## Exercise instructions
In how many lines of the data below does the word "take" appear? Reply with the number and nothing more.

## Source records
###
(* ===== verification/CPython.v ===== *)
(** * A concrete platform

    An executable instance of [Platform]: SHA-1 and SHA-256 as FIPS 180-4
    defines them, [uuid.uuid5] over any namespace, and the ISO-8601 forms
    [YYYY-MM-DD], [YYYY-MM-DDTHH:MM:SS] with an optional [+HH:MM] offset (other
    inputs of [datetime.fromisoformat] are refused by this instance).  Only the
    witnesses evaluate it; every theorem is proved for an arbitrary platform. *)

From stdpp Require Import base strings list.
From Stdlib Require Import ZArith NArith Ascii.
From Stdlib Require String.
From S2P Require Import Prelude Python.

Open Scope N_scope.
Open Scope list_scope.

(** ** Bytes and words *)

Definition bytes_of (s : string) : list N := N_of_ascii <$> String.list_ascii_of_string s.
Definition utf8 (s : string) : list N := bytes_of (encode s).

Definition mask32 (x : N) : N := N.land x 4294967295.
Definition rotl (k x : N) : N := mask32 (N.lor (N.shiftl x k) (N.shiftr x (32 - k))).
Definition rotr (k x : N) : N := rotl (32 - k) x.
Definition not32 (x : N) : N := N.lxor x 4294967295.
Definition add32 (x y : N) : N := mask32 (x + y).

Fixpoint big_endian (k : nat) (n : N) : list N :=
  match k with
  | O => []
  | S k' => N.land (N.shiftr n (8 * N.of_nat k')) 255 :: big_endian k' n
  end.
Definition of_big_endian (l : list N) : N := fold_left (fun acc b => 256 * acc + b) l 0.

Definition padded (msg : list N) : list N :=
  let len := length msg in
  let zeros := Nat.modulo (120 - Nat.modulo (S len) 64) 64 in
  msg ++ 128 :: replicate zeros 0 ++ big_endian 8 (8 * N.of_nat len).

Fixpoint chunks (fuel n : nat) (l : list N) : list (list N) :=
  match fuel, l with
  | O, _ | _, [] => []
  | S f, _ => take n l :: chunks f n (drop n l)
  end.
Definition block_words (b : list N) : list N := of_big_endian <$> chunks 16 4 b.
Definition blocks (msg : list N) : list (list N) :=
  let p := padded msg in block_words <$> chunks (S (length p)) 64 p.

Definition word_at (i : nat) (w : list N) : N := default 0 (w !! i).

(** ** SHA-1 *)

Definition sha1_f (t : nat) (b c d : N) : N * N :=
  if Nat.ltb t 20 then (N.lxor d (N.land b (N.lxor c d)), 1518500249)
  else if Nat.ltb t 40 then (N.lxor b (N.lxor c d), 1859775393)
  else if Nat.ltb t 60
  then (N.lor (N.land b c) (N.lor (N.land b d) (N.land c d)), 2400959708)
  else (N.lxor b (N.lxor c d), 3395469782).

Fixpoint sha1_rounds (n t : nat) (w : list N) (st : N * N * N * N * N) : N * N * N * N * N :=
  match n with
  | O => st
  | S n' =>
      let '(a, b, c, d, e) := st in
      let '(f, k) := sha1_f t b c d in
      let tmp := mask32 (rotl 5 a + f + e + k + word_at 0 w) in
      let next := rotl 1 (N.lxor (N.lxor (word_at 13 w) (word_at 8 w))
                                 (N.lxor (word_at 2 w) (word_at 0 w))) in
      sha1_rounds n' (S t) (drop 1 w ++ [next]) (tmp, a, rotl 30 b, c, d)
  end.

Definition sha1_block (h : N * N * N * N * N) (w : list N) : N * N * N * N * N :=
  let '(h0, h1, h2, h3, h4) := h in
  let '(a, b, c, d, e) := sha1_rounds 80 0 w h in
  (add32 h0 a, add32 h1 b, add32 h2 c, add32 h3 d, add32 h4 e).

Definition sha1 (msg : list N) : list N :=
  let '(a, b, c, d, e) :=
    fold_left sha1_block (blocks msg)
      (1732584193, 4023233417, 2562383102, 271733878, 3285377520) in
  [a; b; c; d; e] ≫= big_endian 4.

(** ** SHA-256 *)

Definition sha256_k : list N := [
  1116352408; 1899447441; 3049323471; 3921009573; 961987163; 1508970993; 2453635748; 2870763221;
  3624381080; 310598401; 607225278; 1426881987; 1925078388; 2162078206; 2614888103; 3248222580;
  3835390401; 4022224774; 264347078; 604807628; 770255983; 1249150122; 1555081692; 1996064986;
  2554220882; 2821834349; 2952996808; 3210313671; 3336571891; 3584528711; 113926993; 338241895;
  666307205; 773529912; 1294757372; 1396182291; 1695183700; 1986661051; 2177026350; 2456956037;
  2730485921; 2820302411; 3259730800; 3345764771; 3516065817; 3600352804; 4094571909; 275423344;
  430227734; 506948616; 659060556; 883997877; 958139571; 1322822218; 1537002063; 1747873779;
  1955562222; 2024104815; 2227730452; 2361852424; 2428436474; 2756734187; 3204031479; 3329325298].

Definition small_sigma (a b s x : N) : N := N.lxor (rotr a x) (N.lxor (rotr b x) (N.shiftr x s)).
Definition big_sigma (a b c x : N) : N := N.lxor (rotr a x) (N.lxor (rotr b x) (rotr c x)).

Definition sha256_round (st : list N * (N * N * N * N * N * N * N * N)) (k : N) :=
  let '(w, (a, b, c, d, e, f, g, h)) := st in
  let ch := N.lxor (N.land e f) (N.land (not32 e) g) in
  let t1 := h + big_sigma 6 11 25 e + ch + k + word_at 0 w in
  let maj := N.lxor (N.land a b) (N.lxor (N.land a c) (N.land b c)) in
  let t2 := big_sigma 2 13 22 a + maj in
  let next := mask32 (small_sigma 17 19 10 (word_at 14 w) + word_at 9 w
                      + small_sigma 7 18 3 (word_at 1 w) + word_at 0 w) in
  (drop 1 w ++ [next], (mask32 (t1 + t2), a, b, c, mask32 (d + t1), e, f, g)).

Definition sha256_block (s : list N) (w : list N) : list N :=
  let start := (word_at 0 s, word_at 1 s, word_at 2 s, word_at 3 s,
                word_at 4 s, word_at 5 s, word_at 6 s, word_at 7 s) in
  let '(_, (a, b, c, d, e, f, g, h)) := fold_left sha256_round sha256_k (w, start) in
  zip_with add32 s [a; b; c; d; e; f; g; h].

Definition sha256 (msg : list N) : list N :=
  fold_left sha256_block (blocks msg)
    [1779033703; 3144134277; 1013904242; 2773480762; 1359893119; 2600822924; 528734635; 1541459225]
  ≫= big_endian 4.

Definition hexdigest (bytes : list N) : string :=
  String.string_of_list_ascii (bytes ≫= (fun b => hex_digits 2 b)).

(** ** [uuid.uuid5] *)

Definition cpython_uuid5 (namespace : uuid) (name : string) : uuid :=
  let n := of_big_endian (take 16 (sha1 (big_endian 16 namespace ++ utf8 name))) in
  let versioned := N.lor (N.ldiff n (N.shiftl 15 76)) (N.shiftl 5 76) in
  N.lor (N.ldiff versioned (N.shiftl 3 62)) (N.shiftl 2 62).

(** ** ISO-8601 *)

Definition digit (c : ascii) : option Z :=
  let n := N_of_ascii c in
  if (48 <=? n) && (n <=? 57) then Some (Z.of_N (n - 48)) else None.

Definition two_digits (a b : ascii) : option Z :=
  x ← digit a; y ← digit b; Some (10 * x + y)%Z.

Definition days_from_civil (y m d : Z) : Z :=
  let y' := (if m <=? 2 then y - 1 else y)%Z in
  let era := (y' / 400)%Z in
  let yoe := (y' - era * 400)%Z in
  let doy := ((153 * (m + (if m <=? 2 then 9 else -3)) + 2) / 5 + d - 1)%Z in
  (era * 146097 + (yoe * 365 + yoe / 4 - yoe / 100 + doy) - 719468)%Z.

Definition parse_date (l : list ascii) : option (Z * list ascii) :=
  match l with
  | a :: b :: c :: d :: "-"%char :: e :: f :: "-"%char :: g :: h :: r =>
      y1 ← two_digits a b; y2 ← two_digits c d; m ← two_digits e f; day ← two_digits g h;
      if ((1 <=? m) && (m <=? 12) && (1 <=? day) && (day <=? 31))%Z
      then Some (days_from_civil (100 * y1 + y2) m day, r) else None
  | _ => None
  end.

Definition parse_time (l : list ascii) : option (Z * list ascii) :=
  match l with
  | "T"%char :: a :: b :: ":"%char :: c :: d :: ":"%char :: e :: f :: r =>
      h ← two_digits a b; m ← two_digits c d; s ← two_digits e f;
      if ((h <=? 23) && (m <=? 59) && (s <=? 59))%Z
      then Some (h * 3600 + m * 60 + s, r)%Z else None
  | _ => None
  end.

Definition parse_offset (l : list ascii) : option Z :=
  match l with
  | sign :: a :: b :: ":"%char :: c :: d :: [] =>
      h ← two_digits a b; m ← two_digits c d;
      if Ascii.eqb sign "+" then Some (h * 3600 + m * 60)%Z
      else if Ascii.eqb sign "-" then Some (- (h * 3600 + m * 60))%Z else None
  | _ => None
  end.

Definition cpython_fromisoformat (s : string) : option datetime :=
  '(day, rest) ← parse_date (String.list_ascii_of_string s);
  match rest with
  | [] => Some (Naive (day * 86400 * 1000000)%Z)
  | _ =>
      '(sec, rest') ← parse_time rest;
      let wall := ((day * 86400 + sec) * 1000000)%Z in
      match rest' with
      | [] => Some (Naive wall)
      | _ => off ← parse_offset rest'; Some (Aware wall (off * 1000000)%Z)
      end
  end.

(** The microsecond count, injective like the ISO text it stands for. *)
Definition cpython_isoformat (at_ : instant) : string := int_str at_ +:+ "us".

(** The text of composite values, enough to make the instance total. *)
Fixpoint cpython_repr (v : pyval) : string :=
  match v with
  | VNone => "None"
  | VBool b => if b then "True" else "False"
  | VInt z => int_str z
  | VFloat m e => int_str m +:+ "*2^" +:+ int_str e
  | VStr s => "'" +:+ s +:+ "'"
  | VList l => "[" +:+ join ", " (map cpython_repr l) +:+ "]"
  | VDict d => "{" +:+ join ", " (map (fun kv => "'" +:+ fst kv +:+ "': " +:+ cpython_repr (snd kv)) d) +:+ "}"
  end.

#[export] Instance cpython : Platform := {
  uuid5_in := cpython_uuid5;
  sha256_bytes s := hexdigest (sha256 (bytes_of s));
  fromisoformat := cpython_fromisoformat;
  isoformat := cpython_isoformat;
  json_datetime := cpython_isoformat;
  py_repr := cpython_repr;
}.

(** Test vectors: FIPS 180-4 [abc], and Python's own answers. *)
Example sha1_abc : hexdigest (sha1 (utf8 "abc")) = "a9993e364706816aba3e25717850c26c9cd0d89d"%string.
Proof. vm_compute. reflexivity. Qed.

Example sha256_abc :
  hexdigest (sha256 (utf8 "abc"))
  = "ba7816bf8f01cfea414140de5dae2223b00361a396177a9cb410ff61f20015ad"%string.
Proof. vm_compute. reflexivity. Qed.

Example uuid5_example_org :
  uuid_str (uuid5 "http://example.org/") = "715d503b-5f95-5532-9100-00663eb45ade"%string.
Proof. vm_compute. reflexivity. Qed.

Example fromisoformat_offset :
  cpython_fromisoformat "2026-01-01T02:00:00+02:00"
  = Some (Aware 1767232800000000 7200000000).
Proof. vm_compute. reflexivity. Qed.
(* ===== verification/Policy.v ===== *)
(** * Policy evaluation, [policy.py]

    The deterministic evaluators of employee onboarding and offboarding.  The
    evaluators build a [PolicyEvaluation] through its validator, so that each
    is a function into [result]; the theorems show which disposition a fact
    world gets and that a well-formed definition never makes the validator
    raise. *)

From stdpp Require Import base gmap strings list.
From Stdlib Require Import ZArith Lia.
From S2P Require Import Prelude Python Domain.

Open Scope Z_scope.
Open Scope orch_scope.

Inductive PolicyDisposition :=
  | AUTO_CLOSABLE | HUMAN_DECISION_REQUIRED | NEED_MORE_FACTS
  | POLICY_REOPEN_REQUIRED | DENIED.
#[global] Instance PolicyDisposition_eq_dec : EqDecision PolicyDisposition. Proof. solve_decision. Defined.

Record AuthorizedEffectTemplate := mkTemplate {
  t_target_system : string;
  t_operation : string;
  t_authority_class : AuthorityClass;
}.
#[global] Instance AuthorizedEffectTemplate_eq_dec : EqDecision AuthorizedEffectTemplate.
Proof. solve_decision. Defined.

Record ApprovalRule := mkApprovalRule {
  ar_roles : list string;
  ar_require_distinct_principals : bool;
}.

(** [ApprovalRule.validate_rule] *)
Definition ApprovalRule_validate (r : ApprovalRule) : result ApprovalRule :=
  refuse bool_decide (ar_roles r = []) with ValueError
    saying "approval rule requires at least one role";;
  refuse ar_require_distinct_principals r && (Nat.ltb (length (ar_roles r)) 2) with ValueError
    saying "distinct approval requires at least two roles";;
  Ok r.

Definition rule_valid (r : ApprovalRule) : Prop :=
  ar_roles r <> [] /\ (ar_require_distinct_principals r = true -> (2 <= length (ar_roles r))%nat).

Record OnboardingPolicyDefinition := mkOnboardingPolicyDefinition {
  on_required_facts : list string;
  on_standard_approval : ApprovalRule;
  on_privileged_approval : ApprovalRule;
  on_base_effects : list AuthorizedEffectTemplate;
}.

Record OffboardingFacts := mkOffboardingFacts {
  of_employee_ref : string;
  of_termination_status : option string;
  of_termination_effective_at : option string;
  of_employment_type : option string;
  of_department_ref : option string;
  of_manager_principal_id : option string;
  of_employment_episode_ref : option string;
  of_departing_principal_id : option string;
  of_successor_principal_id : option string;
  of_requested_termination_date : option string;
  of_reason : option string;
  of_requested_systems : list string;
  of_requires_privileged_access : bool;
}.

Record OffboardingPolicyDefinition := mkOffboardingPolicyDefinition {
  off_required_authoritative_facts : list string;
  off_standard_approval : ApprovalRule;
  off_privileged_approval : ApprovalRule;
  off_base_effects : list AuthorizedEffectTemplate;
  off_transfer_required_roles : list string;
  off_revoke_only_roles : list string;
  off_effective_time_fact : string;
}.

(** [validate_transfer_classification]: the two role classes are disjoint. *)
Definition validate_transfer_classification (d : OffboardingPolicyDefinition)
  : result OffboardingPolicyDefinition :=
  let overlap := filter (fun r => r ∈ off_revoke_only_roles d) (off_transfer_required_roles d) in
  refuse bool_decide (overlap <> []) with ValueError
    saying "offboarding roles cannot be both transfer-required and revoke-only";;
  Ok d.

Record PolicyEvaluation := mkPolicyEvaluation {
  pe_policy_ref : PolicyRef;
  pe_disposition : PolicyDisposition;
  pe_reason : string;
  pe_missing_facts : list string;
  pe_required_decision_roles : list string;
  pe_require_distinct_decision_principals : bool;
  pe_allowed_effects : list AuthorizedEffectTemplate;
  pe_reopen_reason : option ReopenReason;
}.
###
## Finished exercise
2